**WORK REQUEST**
In the listing that follows, the range to quote begins at the line that has "- revert Ht. unfold for_profile." and ends after the line that has "(** ** Lemmas: reserve and admission *)"; quote it verbatim and add nothing.

**SUPPLIED ENTRIES**
· · ·
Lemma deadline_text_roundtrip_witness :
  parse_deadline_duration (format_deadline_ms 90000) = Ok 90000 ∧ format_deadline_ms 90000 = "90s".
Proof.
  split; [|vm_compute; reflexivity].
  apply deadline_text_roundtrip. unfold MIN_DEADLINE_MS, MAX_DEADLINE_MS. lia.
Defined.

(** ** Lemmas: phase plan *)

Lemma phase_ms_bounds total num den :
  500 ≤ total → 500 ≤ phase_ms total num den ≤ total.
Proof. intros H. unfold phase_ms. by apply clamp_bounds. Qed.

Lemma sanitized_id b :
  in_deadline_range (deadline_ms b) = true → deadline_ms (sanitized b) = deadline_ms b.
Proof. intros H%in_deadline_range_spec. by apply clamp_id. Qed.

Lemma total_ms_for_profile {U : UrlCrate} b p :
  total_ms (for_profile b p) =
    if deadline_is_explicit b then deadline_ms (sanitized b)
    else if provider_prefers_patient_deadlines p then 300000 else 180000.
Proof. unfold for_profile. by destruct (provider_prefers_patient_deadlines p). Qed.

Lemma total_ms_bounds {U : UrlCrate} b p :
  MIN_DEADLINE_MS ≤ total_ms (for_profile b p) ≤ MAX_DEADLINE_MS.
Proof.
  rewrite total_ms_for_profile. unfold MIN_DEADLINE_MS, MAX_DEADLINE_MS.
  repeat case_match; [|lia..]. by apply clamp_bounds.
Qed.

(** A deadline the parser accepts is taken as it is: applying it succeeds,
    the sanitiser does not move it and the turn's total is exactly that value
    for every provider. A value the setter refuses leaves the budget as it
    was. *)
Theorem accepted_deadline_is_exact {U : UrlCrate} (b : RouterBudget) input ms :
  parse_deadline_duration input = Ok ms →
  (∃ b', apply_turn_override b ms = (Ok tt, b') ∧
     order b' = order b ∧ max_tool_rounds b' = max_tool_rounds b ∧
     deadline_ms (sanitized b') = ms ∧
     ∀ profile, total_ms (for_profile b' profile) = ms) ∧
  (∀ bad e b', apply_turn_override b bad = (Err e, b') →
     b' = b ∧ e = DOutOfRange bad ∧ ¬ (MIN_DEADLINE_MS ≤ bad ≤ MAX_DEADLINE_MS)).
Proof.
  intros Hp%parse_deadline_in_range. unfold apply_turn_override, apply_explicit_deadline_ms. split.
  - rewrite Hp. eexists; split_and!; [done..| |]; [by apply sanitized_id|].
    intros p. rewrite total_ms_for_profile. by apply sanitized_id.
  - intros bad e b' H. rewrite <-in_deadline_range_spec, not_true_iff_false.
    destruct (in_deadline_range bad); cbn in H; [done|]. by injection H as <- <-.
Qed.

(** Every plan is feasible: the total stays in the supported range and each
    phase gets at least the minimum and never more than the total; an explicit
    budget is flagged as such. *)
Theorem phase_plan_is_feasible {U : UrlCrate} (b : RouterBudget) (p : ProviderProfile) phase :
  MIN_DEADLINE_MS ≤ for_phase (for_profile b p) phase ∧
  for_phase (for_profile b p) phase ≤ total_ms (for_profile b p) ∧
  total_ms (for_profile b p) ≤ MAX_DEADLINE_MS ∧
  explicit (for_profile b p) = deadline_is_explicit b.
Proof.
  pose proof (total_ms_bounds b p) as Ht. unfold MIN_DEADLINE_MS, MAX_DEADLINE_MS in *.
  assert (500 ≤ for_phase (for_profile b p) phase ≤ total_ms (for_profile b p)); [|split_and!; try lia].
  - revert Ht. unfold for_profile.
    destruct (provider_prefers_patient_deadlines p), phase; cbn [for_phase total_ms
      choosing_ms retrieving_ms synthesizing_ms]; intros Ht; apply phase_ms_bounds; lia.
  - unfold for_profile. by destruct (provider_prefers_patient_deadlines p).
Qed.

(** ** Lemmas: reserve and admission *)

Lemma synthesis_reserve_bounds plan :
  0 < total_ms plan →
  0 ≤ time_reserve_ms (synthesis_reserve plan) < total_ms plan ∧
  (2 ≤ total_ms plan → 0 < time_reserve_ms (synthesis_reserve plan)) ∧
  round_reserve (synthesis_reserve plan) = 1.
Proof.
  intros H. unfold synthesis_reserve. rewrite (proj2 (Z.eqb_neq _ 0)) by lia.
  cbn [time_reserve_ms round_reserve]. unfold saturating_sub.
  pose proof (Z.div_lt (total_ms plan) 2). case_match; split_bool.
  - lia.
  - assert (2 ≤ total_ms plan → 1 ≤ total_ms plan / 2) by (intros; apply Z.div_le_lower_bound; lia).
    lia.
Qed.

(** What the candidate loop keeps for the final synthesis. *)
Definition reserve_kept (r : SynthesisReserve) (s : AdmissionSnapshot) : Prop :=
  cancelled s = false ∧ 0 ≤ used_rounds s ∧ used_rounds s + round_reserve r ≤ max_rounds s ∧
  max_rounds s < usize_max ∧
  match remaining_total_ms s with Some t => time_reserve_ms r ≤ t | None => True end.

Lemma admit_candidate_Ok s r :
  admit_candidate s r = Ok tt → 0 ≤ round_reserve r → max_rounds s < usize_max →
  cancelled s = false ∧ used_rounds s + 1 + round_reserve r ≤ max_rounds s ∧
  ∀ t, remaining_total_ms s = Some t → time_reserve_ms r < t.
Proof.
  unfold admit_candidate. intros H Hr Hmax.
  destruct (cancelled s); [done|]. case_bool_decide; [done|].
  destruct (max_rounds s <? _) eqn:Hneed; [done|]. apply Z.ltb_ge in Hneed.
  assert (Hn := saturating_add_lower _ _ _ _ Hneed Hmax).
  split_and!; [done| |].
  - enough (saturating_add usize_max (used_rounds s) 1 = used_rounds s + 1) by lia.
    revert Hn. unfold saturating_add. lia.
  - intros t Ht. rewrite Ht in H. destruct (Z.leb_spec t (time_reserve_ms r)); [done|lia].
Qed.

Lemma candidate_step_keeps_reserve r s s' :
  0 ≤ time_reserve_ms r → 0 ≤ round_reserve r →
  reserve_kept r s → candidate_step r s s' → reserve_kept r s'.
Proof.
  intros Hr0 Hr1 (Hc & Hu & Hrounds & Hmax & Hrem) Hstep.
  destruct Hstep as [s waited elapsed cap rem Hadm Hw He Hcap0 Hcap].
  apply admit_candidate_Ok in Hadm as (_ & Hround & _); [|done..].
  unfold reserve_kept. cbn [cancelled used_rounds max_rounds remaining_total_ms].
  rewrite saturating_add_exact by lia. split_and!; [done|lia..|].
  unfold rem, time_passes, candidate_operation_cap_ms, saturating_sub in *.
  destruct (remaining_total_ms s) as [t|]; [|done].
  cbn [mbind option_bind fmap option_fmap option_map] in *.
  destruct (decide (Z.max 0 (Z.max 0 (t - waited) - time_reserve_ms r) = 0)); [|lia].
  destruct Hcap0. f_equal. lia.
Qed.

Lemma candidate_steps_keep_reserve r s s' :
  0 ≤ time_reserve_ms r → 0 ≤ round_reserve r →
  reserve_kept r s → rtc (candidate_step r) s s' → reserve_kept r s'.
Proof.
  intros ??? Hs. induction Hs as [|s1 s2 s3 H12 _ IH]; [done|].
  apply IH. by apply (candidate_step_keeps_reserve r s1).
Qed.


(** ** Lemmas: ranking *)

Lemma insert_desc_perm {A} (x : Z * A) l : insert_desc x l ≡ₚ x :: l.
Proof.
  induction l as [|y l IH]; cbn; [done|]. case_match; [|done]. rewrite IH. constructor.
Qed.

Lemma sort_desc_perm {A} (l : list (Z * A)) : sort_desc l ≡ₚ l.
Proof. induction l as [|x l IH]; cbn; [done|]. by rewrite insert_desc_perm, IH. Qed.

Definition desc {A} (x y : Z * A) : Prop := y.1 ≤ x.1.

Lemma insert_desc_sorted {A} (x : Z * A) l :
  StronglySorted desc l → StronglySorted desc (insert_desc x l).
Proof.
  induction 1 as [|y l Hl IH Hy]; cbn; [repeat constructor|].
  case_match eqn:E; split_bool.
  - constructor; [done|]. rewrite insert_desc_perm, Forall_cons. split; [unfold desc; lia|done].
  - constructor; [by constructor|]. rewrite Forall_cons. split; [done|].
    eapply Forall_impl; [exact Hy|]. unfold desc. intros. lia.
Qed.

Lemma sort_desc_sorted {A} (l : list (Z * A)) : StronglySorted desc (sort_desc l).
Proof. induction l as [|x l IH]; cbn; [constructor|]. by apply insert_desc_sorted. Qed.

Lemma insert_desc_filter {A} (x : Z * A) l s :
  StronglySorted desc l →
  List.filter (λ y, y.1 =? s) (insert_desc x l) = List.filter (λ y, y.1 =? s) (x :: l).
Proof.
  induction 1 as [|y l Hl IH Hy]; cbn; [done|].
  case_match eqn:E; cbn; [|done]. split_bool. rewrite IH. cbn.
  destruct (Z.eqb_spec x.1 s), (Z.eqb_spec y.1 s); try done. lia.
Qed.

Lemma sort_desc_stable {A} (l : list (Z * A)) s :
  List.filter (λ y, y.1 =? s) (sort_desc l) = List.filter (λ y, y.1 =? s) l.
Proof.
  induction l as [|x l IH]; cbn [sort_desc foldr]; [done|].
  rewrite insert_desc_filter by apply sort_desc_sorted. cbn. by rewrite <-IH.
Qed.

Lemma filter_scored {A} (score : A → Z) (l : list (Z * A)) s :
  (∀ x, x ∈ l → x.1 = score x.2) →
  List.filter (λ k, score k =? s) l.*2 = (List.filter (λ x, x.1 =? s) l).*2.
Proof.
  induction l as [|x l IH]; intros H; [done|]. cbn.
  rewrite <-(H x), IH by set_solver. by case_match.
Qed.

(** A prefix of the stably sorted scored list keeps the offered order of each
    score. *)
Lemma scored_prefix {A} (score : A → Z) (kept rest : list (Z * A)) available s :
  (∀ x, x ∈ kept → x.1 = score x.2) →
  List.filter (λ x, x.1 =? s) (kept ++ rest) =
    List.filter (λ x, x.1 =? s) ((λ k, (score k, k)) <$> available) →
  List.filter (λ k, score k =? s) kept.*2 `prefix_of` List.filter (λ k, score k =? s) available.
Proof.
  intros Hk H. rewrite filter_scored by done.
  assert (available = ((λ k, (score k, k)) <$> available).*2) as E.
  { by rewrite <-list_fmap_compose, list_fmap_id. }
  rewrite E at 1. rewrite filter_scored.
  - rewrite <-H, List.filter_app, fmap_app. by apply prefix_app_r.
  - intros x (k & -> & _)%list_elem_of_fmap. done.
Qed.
· · ·
**RESULT FOR THIS EXERCISE**
  - revert Ht. unfold for_profile.
    destruct (provider_prefers_patient_deadlines p), phase; cbn [for_phase total_ms
      choosing_ms retrieving_ms synthesizing_ms]; intros Ht; apply phase_ms_bounds; lia.
  - unfold for_profile. by destruct (provider_prefers_patient_deadlines p).
Qed.

(** ** Lemmas: reserve and admission *)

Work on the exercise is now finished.